◆ Task to carry out: Wherever a line in the data below holds "connected", copy that line.

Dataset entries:
=== Section Start ===

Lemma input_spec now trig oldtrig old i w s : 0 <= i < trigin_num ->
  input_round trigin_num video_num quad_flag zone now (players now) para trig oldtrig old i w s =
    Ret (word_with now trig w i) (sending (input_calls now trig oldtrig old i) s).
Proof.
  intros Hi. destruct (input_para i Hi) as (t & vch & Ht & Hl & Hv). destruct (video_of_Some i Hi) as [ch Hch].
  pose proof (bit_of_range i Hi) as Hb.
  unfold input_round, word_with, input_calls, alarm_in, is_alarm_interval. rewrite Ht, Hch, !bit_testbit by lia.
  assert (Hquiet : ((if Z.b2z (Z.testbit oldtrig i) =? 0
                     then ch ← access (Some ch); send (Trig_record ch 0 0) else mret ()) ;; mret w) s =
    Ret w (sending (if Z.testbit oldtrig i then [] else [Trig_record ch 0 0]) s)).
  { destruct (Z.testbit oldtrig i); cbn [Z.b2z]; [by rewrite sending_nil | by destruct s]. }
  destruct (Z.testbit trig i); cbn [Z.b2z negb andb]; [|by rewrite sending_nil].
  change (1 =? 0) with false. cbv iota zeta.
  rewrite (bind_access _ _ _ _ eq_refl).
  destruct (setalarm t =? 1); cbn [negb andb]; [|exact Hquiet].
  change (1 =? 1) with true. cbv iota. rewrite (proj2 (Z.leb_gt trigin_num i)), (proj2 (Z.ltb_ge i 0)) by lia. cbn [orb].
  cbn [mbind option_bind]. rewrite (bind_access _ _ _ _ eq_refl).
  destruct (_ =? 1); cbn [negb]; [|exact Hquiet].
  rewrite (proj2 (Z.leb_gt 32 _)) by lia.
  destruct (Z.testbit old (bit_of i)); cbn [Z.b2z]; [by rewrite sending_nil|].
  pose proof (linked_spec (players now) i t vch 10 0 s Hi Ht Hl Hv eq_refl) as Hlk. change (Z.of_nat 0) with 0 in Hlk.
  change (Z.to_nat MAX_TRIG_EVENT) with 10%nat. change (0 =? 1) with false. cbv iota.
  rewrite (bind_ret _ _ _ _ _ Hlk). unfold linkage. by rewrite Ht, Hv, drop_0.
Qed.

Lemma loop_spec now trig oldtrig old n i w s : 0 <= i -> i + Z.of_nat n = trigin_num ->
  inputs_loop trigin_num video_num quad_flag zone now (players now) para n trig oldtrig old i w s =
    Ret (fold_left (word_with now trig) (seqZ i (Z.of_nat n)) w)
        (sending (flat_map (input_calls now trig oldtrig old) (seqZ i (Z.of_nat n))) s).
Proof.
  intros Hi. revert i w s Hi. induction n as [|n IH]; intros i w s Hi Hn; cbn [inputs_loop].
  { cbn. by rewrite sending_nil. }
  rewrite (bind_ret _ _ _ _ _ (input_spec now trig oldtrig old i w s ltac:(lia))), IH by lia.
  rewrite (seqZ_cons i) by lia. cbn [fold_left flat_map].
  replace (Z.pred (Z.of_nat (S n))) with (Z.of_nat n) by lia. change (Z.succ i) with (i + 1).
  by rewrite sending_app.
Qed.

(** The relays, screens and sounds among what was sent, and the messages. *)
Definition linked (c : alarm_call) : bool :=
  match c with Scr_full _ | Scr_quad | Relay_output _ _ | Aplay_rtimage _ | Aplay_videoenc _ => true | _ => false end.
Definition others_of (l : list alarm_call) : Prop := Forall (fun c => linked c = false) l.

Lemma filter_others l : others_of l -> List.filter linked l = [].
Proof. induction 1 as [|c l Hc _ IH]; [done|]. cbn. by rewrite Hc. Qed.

=== Section End ===
=== Section Start ===

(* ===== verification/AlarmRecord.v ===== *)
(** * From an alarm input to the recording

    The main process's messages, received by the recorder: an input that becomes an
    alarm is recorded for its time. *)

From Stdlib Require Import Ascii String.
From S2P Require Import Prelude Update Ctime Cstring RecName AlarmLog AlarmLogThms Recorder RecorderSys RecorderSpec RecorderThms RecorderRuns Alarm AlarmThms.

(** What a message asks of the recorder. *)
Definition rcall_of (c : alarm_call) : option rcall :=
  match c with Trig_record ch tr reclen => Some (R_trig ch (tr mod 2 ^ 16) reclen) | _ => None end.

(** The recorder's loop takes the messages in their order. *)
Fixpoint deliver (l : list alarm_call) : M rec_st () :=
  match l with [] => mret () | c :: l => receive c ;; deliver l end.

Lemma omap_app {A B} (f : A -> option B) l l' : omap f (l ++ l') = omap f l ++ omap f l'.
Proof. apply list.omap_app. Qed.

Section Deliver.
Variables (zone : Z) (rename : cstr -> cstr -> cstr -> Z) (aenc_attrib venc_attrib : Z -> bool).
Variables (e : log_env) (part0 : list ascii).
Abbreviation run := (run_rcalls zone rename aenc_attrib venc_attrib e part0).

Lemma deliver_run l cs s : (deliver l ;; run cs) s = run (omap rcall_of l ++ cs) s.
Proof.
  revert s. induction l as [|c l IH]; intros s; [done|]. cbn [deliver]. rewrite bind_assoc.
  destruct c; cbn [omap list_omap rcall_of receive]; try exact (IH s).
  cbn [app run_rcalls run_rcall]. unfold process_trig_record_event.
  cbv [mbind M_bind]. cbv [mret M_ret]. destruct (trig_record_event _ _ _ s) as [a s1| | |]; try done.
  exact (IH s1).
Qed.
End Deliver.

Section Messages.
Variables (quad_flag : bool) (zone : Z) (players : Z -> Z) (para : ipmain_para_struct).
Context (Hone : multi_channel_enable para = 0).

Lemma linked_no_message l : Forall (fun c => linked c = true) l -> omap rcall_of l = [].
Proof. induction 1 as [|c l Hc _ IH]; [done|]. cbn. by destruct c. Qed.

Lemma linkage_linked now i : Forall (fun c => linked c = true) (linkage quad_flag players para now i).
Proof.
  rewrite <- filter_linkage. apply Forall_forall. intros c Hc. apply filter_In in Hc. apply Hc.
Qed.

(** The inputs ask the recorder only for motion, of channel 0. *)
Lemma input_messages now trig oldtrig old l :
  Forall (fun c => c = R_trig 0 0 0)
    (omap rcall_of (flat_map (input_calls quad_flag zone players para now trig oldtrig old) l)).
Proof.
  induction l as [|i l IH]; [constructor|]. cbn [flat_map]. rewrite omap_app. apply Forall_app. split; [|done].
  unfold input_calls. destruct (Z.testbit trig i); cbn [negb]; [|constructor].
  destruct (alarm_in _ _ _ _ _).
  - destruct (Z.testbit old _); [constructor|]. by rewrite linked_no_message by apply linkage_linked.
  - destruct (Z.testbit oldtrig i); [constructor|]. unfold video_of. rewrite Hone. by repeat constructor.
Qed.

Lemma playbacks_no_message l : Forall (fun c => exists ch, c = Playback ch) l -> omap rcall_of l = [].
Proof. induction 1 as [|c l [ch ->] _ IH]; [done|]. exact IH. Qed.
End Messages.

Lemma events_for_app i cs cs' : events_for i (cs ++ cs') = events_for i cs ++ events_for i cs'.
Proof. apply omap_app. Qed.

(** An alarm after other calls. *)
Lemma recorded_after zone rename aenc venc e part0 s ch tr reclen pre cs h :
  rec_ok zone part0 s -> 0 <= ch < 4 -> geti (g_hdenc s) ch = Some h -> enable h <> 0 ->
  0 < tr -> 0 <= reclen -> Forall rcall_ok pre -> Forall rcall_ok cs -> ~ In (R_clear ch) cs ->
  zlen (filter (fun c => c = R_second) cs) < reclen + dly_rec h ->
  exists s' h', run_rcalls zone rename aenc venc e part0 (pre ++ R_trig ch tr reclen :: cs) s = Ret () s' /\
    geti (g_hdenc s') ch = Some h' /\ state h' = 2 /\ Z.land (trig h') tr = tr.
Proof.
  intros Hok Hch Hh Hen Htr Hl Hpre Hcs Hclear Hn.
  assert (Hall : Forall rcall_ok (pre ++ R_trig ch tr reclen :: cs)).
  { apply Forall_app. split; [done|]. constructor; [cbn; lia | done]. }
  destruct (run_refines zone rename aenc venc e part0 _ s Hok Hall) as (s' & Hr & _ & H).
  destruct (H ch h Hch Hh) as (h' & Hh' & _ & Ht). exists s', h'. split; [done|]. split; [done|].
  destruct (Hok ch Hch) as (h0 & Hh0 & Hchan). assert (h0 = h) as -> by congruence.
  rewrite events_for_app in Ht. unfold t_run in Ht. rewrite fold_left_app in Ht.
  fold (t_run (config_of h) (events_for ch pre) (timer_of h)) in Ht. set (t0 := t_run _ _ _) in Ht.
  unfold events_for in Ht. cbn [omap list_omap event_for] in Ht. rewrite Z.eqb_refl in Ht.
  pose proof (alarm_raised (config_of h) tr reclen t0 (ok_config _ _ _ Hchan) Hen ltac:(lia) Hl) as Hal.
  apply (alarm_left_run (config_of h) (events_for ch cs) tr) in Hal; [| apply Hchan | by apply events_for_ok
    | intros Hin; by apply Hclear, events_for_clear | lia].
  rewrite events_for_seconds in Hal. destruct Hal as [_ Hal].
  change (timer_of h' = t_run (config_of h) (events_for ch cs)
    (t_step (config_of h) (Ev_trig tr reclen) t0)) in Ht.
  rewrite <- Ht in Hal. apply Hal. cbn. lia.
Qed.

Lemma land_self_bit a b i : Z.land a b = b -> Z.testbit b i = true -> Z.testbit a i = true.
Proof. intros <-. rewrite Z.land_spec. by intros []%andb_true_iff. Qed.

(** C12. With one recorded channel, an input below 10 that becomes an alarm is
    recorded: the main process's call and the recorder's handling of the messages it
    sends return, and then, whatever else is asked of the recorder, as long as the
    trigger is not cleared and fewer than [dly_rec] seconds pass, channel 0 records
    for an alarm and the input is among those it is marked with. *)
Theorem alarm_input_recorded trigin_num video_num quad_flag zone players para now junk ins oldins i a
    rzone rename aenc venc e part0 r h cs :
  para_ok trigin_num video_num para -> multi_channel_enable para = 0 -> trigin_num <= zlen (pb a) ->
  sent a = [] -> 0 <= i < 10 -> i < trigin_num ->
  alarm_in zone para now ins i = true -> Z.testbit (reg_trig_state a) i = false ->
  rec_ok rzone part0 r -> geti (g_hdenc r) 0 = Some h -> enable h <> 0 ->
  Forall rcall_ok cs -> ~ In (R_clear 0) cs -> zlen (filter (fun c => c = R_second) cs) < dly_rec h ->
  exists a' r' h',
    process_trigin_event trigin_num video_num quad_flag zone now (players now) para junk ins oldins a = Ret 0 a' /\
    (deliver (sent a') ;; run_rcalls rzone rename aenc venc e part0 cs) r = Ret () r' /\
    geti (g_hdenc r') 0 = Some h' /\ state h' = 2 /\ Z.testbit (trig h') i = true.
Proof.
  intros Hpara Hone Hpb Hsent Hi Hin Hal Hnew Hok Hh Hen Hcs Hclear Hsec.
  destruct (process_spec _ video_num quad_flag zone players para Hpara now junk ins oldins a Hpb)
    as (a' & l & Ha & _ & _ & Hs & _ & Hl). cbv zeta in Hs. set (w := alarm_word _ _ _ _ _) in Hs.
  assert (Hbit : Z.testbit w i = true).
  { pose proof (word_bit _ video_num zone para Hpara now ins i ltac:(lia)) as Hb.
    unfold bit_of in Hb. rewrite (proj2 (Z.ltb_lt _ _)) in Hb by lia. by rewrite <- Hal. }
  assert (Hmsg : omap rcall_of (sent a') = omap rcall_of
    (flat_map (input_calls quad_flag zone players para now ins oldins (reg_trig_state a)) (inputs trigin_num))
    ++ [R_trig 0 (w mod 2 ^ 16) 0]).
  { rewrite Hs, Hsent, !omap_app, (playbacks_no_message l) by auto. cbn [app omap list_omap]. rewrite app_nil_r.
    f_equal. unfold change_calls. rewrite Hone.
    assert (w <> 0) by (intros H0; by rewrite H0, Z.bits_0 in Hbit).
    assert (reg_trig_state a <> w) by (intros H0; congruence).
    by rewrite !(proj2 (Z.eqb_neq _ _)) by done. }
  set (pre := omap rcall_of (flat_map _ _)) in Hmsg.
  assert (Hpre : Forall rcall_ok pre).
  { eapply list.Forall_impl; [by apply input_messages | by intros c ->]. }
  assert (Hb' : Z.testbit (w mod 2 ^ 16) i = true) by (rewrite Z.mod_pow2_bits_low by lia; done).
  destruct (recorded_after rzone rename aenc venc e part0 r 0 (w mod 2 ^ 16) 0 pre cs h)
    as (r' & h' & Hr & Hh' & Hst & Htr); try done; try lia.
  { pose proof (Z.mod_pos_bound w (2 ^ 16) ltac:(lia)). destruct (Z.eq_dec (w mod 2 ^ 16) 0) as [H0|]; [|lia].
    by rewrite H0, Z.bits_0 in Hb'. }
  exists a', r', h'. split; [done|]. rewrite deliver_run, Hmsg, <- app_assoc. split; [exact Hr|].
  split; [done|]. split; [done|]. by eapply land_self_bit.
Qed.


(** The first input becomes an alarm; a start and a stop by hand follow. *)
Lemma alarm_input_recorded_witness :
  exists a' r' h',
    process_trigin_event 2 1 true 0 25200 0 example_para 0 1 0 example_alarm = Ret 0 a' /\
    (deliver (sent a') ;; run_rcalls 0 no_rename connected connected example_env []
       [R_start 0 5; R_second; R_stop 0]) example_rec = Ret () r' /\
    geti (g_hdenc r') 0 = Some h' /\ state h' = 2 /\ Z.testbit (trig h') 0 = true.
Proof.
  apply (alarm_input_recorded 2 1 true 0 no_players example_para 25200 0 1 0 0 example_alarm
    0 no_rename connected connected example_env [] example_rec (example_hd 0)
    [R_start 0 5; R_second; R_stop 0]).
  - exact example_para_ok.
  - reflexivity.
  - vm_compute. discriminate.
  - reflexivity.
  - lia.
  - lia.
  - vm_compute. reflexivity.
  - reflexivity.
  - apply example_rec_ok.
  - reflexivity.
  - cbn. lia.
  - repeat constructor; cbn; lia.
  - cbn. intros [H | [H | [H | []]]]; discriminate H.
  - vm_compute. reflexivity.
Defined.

=== Section End ===

◆ Completed exercise:
    (deliver (sent a') ;; run_rcalls 0 no_rename connected connected example_env []
    0 no_rename connected connected example_env [] example_rec (example_hd 0)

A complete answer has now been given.